Which lines run from the line with "else Partial (u32" through the line with "let landed := take written bytes in" in the entries below? Print them exactly, both ends included, and nothing more.

++++

(** [InputRoute::deliver], given whether the sink's write would succeed. *)
Definition route_deliver (r : InputRoute) (generation : Z) (sink_ok : bool) : bool :=
  match attached r with
  | Some current => (current =? generation) && sink_ok
  | None => false
  end.

(** ** Batches and the lane *)

Inductive InputReply :=
| Unacknowledged
| Acknowledged (seq : Z) (generation : option Z).

Record Batch := mkBatch { batch_bytes : list byte; batch_reply : InputReply }.

(** [LaneState] with the lane's [exited] flag. *)
Record Lane := mkLane {
  lane_channel : Z;
  lane_queue : list Batch;
  held_bytes : Z;
  writing : bool;
  closed : bool;
  exited : bool;
}.

(** [InputLane::start]. *)
Definition lane_start (channel : Z) : Lane := mkLane channel [] 0 false false false.

(** [InputLane::enqueue]. *)
Definition enqueue (l : Lane) (bytes : list byte) (reply : InputReply) : Lane * bool :=
  let commands := len (lane_queue l) + (if writing l then 1 else 0) in
  if (KEEPER_INPUT_QUEUE_MAX_COMMANDS <=? commands)
     || (KEEPER_INPUT_QUEUE_MAX_BYTES <? held_bytes l + len bytes)
  then (l, false)
  else (mkLane (lane_channel l) (lane_queue l ++ [mkBatch bytes reply])
          (held_bytes l + len bytes) (writing l) (closed l) (exited l), true).

(** [InputLane::mark_exited]. *)
Definition mark_exited (l : Lane) : Lane :=
  mkLane (lane_channel l) (lane_queue l) (held_bytes l) (writing l) (closed l) true.

(** [Drop for InputLane]. *)
Definition lane_drop (l : Lane) : Lane :=
  mkLane (lane_channel l) (lane_queue l) (held_bytes l) (writing l) true (exited l).

(** What [next_batch] does when the lane's thread holds the lock. *)
Inductive next :=
| Blocked
| Stopped
| Got (batch : Batch) (l : Lane).

(** [next_batch]. *)
Definition next_batch (l : Lane) : next :=
  match lane_queue l with
  | batch :: queue =>
    Got batch (mkLane (lane_channel l) queue (held_bytes l) true (closed l) (exited l))
  | [] => if closed l then Stopped else Blocked
  end.

(** The release at the end of [drain_lane]'s turn. *)
Definition release (l : Lane) (batch : Batch) : Lane :=
  mkLane (lane_channel l) (lane_queue l) (held_bytes l - len (batch_bytes batch)) false
    (closed l) (exited l).

(** ** Writing a batch *)

Inductive WriteOutcome :=
| Complete (written : Z)
| Rejected (reason : PtyInRejectReason)
| Partial (written : Z) (reason : PtyInRejectReason).

(** What one call of the PTY's [write] answers: room for so many bytes, of which
    it takes at most what it was offered, an interruption, or an error. *)
Inductive write_response :=
| Accepts (room : nat)
| Interrupted
| Refuses.

(** [stalled]. *)
Definition stalled (written : nat) : WriteOutcome :=
  if (written =? 0)%nat then Rejected NoReader
  else Partial (u32 (Z.of_nat written)) PartialWrite.

(** The loop of [write_batch]: the bytes written, whether it ran to the end,
    and the rest of the script. [None] while [write] blocks. *)
Fixpoint write_loop (bytes : list byte) (written : nat) (script : list write_response)
  : option (nat * bool * list write_response) :=
  if (length bytes <=? written)%nat then Some (written, true, script)
  else match script with
  | [] => None
  | Accepts room :: script =>
    let accepted := Nat.min room (length bytes - written) in
    if (accepted =? 0)%nat then Some (written, false, script)
    else write_loop bytes (written + accepted) script
  | Interrupted :: script => write_loop bytes written script
  | Refuses :: script => Some (written, false, script)
  end.

(** [write_batch]: the outcome and the bytes that reached the PTY. *)
Definition write_batch (bytes : list byte) (script : list write_response) (flush_ok : bool)
  : option (WriteOutcome * list byte) :=
  match bytes with
  | [] => Some (Complete 0, [])
  | _ =>
    '(written, finished, _) ← write_loop bytes 0 script;
    let landed := take written bytes in
    Some (if finished && flush_ok then Complete (u32 (Z.of_nat written)) else stalled written,
          landed)
  end.

(** [acknowledged_result]. *)
Definition acknowledged_result (seq : Z) (outcome : WriteOutcome) : MuxFrameType * PtyInResult :=
  match outcome with
  | Complete written => (PtyInAck, Ack seq written)
  | Rejected reason => (PtyInReject, Reject seq reason)
  | Partial written reason => (PtyInAmbiguous, Ambiguous seq written reason)
  end.

(** ** The lane's thread *)

(** Where the lane's thread is in [drain_lane] and [settle_batch]: at
    [next_batch], before the route check, before the closed/exited check,
    before the delivery, before the release, or stopped. *)
Inductive thread :=
| AtNext
| AtRoute (batch : Batch)
| AtWrite (batch : Batch)
| AtDeliver (batch : Batch) (outcome : WriteOutcome)
| AtRelease (batch : Batch)
| AtEnd.

(** What became of a batch. *)
Inductive disposition :=
| Dropped
| Settled (outcome : WriteOutcome).

(** A lane with its thread, the route, and what the outside saw: every batch
    accepted, every batch settled with the bytes it put on the PTY, and the
    result frames delivered with the generation they went to. *)
Record system := mkSystem {
  lane : Lane;
  route : InputRoute;
  thread_at : thread;
  accepted : list Batch;
  settled : list (Batch * disposition * list byte);
  pty : list byte;
  sent : list (Z * MuxFrame);
}.

Inductive action :=
| Enqueue (bytes : list byte) (reply : InputReply)
| MarkExited
| Close
| Attach
| Detach
| Next
| CheckRoute
| Write (script : list write_response) (flush_ok : bool)
| Deliver (sink_ok : bool)
| Release.

(** The route check of [settle_batch]: a batch of a departed connection. *)
Definition departed (r : InputRoute) (reply : InputReply) : bool :=
  match reply with
  | Acknowledged _ (Some generation) => negb (bool_decide (current r = Some generation))
  | _ => false
  end.

(** The delivery of [settle_batch]: the frame that reached the connection. *)
Definition deliver (l : Lane) (r : InputRoute) (reply : InputReply) (outcome : WriteOutcome)
    (sink_ok : bool) : list (Z * MuxFrame) :=
  match reply with
  | Unacknowledged => []
  | Acknowledged seq generation =>
    let '(t, res) := acknowledged_result seq outcome in
    match generation, MuxFrame_new t (lane_channel l) (PtyInResult_encode res) with
    | Some generation, Ok frame =>
      if route_deliver r generation sink_ok then [(generation, frame)] else []
    | _, _ => []
    end
  end.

++++

SOLUTION:
  else Partial (u32 (Z.of_nat written)) PartialWrite.

(** The loop of [write_batch]: the bytes written, whether it ran to the end,
    and the rest of the script. [None] while [write] blocks. *)
Fixpoint write_loop (bytes : list byte) (written : nat) (script : list write_response)
  : option (nat * bool * list write_response) :=
  if (length bytes <=? written)%nat then Some (written, true, script)
  else match script with
  | [] => None
  | Accepts room :: script =>
    let accepted := Nat.min room (length bytes - written) in
    if (accepted =? 0)%nat then Some (written, false, script)
    else write_loop bytes (written + accepted) script
  | Interrupted :: script => write_loop bytes written script
  | Refuses :: script => Some (written, false, script)
  end.

(** [write_batch]: the outcome and the bytes that reached the PTY. *)
Definition write_batch (bytes : list byte) (script : list write_response) (flush_ok : bool)
  : option (WriteOutcome * list byte) :=
  match bytes with
  | [] => Some (Complete 0, [])
  | _ =>
    '(written, finished, _) ← write_loop bytes 0 script;
    let landed := take written bytes in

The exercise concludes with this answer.